Good luck. I have long held reservations about the food served in schools, private or public. I don't have any advice, but I did want to offer a couple of stories.

My sister was the director of a daycare/preschool, and her daughter attended the same daycare. My niece had a milk allergy. She told me that when the state inspector came at lunch time, they were required to serve milk and milk products to EVERY child, even those with allergies, to meet state mandated nutritional guidelines. The inspector thought it was stupid too, but said there was nothing she could do. Not even a note from a physician would excuse the child. They were suppose to do this all the time, but didn't for obvious reasons. The allergic children then had to be carefully watched to be sure they didn't actually ingest the milk/milk products.

Story #2. A friend of mine sent her daughter to a Montessori daycare, all kids brought their own lunches and shared snacks. My friend received a letter from the director that listed deficiencies in her daughter's lunches and stated that if the packed lunches did not meet state guidelines, the center would be required to serve additional foods or be cited. Again, this originated with the state inspector, not the daycare

I bet you can find your state regs online, I looked mine up. Good luck.


----------



## lolabelle (Mar 9, 2004)

Thankyou for all your advice! I had my DH call and speak to the owner of the daycare yesterday...he tends to be better at these things and not get as worked up and emotional in situations like this. I did send him armed with more questions and printed out your responses...before your response, Kari Mom.
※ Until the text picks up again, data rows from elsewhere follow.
(** * GDL-90 stream decoder: a shallow embedding of [gdl90/lib/decoder.py]
      and of the notification handler of [gdl90/gdl90.py].

    Bytes are integers ([Z], values 0..255 in a [bytearray]); a [bytearray]
    is a [list Z].  Python exceptions are explicit results; the [while True]
    loops of the source take a fuel argument that the calling method derives
    from the length of the buffer it scans. *)

From Stdlib Require Import ZArith QArith List Lia Bool String.
From stdpp Require Import base option list gmap strings.

Local Open Scope Z_scope.
Local Open Scope nat_scope.

(** ** Exceptions and results *)

Inductive exn : Type :=
| ValueError
| IndexError
| KeyError
| TypeError
| OverflowError
| AttributeError (name : string).

Inductive result (A : Type) : Type :=
| Ok (a : A)
| Raise (e : exn)
| OutOfFuel.

Arguments Ok {A} a.
Arguments Raise {A} e.
Arguments OutOfFuel {A}.

#[global] Instance result_ret : MRet result := fun A a => Ok a.

#[global] Instance result_bind : MBind result := fun A B k r =>
  match r with
  | Ok a => k a
  | Raise e => Raise e
  | OutOfFuel => OutOfFuel
  end.

(** [try: r except ValueError: h] *)
Definition try_except_ValueError {A : Type} (r : result A) (h : result A) : result A :=
  match r with
  | Raise ValueError => h
  | _ => r
  end.

(** ** [bytearray] primitives *)

Definition FLAG : Z := 0x7e.

(** position of the first [x] in [l], counted from the head *)
Fixpoint find_index (x : Z) (l : list Z) : option nat :=
  match l with
  | [] => None
  | b :: r => if (b =? x)%Z then Some 0 else S <$> find_index x r
  end.

(** [l.index(x, start)]: [ValueError] when [x] does not occur at or after
    [start] *)
Definition index (l : list Z) (x : Z) (start : nat) : result nat :=
  match find_index x (drop start l) with
  | Some i => Ok (start + i)
  | None => Raise ValueError
  end.

(** [l[i]] for [i >= 0]: [IndexError] out of range *)
Definition getitem (l : list Z) (i : nat) : result Z :=
  match l !! i with
  | Some b => Ok b
  | None => Raise IndexError
  end.

(** [l[a:b]] for [0 <= a <= b] *)
Definition slice (l : list Z) (a b : nat) : list Z := take (b - a) (drop a l).
(** * Notion to Google Calendar synchronisation: a shallow embedding

    The development follows [src/notion2gcalendar.py].  Python values
    decoded from JSON are kept dynamically typed (type [json]), the
    dictionaries built by the parsers are finite maps, exceptions are an
    error monad, and the calendar service is a port whose calls are logged
    in the state. *)

From Stdlib Require Import ZArith Ascii.
From stdpp Require Import base option list strings gmap sets.

#[local] Set Warnings "-clear-no-such-hyp".

Local Open Scope Z_scope.
Local Open Scope stdpp_scope.

(** ** Exceptions *)

(** The exception classes the embedded code can raise. *)
Inductive exn : Type :=
  | KeyError
  | TypeError
  | IndexError
  | AttributeError
  | ValueError
  | OverflowError.

Inductive result (A : Type) : Type :=
  | Ok (a : A)
  | Raise (e : exn).
Arguments Ok {A} a.
Arguments Raise {A} e.

Definition result_bind {A B} (f : A → result B) (m : result A) : result B :=
  match m with
  | Ok a => f a
  | Raise e => Raise e
  end.

#[global] Instance result_ret : MRet result := fun A a => Ok a.
#[global] Instance result_mbind : MBind result := fun A B f m => result_bind f m.

Definition is_ok {A} (m : result A) : bool :=
  match m with Ok _ => true | Raise _ => false end.

(** [mapM] for [result], evaluated left to right as a list comprehension. *)
Fixpoint result_mapM {A B} (f : A → result B) (l : list A) : result (list B) :=
  match l with
  | [] => Ok []
  | a :: l' => b ← f a; bs ← result_mapM f l'; Ok (b :: bs)
  end.

(** ** Python strings

    A [str] is a sequence of characters; the embedding keeps the code
    points below 256.  Only the methods the program calls are modelled. *)

Definition LF : ascii := "010"%char.
Definition nl : string := String LF "".

(** [str.isspace] on one character: TAB, LF, VT, FF, CR, FS, GS, RS, US,
    SPACE, NEL and NBSP. *)
Definition is_space (c : ascii) : bool :=
  let n := N_of_ascii c in
  ((9 <=? n) && (n <=? 13) || (28 <=? n) && (n <=? 32)
   || (n =? 133) || (n =? 160))%N.

Fixpoint lstrip (s : string) : string :=
  match s with
  | "" => ""
  | String c s' => if is_space c then lstrip s' else s
  end.

Fixpoint rstrip (s : string) : string :=
  match s with
  | "" => ""
  | String c s' =>
      match rstrip s' with
      | "" => if is_space c then "" else String c ""
      | r => String c r
      end
  end.

(** [s.strip()] *)
Definition strip (s : string) : string := lstrip (rstrip s).

(** [s.split(sep)] for a separator of one character: every occurrence
    splits, empty pieces are kept, and the result is never empty. *)
Fixpoint py_split (sep : ascii) (s : string) : list string :=
  match s with
  | "" => [""]
  | String c s' =>
      if decide (c = sep) then "" :: py_split sep s'
      else match py_split sep s' with
           | [] => [String c ""]
           | piece :: rest => String c piece :: rest
           end
  end.

(** [sep.join(l)] *)
Fixpoint py_join (sep : string) (l : list string) : string :=
  match l with
  | [] => ""
  | [s] => s
  | s :: l' => s +:+ sep +:+ py_join sep l'
  end.

(** [l[i]] for [i >= 0] *)
Definition index {A} (l : list A) (i : nat) : result A :=
  match l !! i with
  | Some a => Ok a
  | None => Raise IndexError
  end.

(** [l[-k]] for [k >= 1] *)
Definition index_neg {A} (l : list A) (k : nat) : result A :=
  if decide (k ≤ length l)%nat then index l (length l - k) else Raise IndexError.

(** ** JSON values as Python objects *)

(** What [json.loads] and the Google client return.  Numbers are kept as
    integers: no path of the program reads a number.  An object is the
    list of its bindings, read by its first binding for a key. *)
#[warnings="-register-all"]
Inductive json : Type :=
  | JNull
  | JBool (b : bool)
  | JNum (n : Z)
  | JStr (s : string)
  | JArr (l : list json)
  | JObj (kv : list (string * json)).
(** * FASTCLIPPER: keyframe recording, interpolation, selection zoom and
      export-parameter construction

    A shallow embedding of the editor core of the extension:

    - [src/editor/frameRecorder.js]          (class [FrameRecorder])
    - [src/components/editor/selectionController.js]
                                             (class [SelectionController])
    - [src/components/editor/editorConstants.js] ([EDITOR_CONSTANTS])
    - the [VideoRenderer.render] filter builder.

    Conventions.

    - A JavaScript number is a finite number and is represented by an exact
      rational ([Qc], canonical fractions, so that [=] is the [===] of two
      finite numbers).  Rounding, [NaN] and the infinities are outside the
      model.
    - A JavaScript [Map] keeps its entries in insertion order; it is an
      association list in that order, [set] on a present key keeps the
      position of the entry.
    - A method of a class is a function from the object's state to a
      completion: a normal return with a value, or a thrown error, each with
      the state the call has left behind.
    - [Date.now()] is an argument [now] of the methods that read the clock.
    - [Logger.info] calls and canvas painting ([drawSelection]) have no effect
      on the modelled state and are left out. *)

From Stdlib Require Import QArith Qcanon Lqa ZArith.
From stdpp Require Import base tactics option list numbers sorting strings.

Local Open Scope Qc_scope.

(** ** Numbers *)

(** The decimal literal [n / d]. *)
Definition frac (n : Z) (d : positive) : Qc := Q2Qc (n # d).

(** [Math.max] and [Math.min] on two finite numbers. *)
Definition Math_max (a b : Qc) : Qc := if decide (a ≤ b) then b else a.
Definition Math_min (a b : Qc) : Qc := if decide (a ≤ b) then a else b.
What it really comes down to is what Kari Mom stated. It has nothing really to do with the daycare owners...it is the state. The owner said they would lose their liscense if they did not follow the nutritional guidlines the state sets forth. She pulled out our paper work while on the phone with dh and saw our Doctors paperwork which he had to sign. After our meeting with him I realized I had forgotten to have him write in ds's dairy allergy under that particular section which he had left it blank. Sooo, I wrote in myself that he should not be served dairy or processed white sugar....I didn't think to write in redmeat or pork! I didn't think that would be a problem since I was under the impression ds could bring his lunch! Well, she saw that and said that they would be able to work with those two things...and my husband asked "What if we had a doctors note stating ds could not have redmeat or pork? Would that would solve the problem?" She said "yes". As long as she has a note from his doctor on file, the state could not do anything. So I will be calling his doctor today to see if he will write this note. He is an extremely religious man so I hope he will agree and not feel as if he is being untruthful.

It just irks me that the grilled cheese is easily replaced with a turkey sandwhich, but if a ham sandwhich is served for lunch, the turkey might be harder to come by.

Oh well, I am sure it will work out. I want him to go to school there so bad, I have actually considered just letting him eat whatever the other children are eating since it is just two days a week...but then I have been so conscientious of what I have fed him for his first two years hoping that it will help him develop a healthy nutritious palate. I hate to just mess all that up now.

Kari Mom...where did you find your state guidlines?

Thanks everyone!


----------